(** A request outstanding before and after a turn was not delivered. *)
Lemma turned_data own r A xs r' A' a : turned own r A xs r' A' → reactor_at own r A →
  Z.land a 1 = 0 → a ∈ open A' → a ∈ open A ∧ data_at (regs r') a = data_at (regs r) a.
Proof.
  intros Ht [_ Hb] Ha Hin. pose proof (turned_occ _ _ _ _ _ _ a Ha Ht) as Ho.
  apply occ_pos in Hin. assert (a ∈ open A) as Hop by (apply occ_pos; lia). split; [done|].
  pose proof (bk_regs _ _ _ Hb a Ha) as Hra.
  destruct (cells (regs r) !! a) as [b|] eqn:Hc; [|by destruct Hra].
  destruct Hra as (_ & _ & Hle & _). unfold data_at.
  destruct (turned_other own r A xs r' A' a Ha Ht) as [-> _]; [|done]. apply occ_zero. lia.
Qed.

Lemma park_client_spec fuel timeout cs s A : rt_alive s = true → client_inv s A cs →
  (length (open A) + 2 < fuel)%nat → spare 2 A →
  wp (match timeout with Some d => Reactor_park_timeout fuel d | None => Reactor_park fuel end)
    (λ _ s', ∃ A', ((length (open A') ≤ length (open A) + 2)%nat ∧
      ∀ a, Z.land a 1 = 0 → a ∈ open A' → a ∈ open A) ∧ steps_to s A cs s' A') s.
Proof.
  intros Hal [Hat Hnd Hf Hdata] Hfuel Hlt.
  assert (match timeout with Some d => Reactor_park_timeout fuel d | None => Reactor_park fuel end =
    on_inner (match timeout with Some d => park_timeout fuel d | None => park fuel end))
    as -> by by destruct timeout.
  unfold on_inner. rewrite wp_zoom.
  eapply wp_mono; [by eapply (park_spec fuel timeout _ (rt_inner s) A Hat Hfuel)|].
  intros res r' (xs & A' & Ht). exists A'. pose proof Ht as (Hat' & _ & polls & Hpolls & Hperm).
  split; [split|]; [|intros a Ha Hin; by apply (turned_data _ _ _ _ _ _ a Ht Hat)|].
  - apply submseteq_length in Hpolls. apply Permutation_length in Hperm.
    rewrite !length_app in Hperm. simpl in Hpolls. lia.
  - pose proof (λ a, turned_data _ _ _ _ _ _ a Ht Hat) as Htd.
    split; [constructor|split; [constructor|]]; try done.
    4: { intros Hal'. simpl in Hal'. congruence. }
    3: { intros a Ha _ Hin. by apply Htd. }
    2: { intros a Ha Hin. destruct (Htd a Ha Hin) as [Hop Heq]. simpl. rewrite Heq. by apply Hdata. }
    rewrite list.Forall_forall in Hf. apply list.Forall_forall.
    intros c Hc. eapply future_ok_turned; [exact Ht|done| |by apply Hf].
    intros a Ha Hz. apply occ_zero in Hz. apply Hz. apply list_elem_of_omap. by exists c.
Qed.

----------------------------------------

WHAT YOU SHOULD DO: Repeat word for word every line from the start of the entries to the line holding "(length (open A)", inclusive, and nothing else.

OUTPUT:
(** A request outstanding before and after a turn was not delivered. *)
Lemma turned_data own r A xs r' A' a : turned own r A xs r' A' → reactor_at own r A →
  Z.land a 1 = 0 → a ∈ open A' → a ∈ open A ∧ data_at (regs r') a = data_at (regs r) a.
Proof.
  intros Ht [_ Hb] Ha Hin. pose proof (turned_occ _ _ _ _ _ _ a Ha Ht) as Ho.
  apply occ_pos in Hin. assert (a ∈ open A) as Hop by (apply occ_pos; lia). split; [done|].
  pose proof (bk_regs _ _ _ Hb a Ha) as Hra.
  destruct (cells (regs r) !! a) as [b|] eqn:Hc; [|by destruct Hra].
  destruct Hra as (_ & _ & Hle & _). unfold data_at.
  destruct (turned_other own r A xs r' A' a Ha Ht) as [-> _]; [|done]. apply occ_zero. lia.
Qed.

Lemma park_client_spec fuel timeout cs s A : rt_alive s = true → client_inv s A cs →
  (length (open A) + 2 < fuel)%nat → spare 2 A →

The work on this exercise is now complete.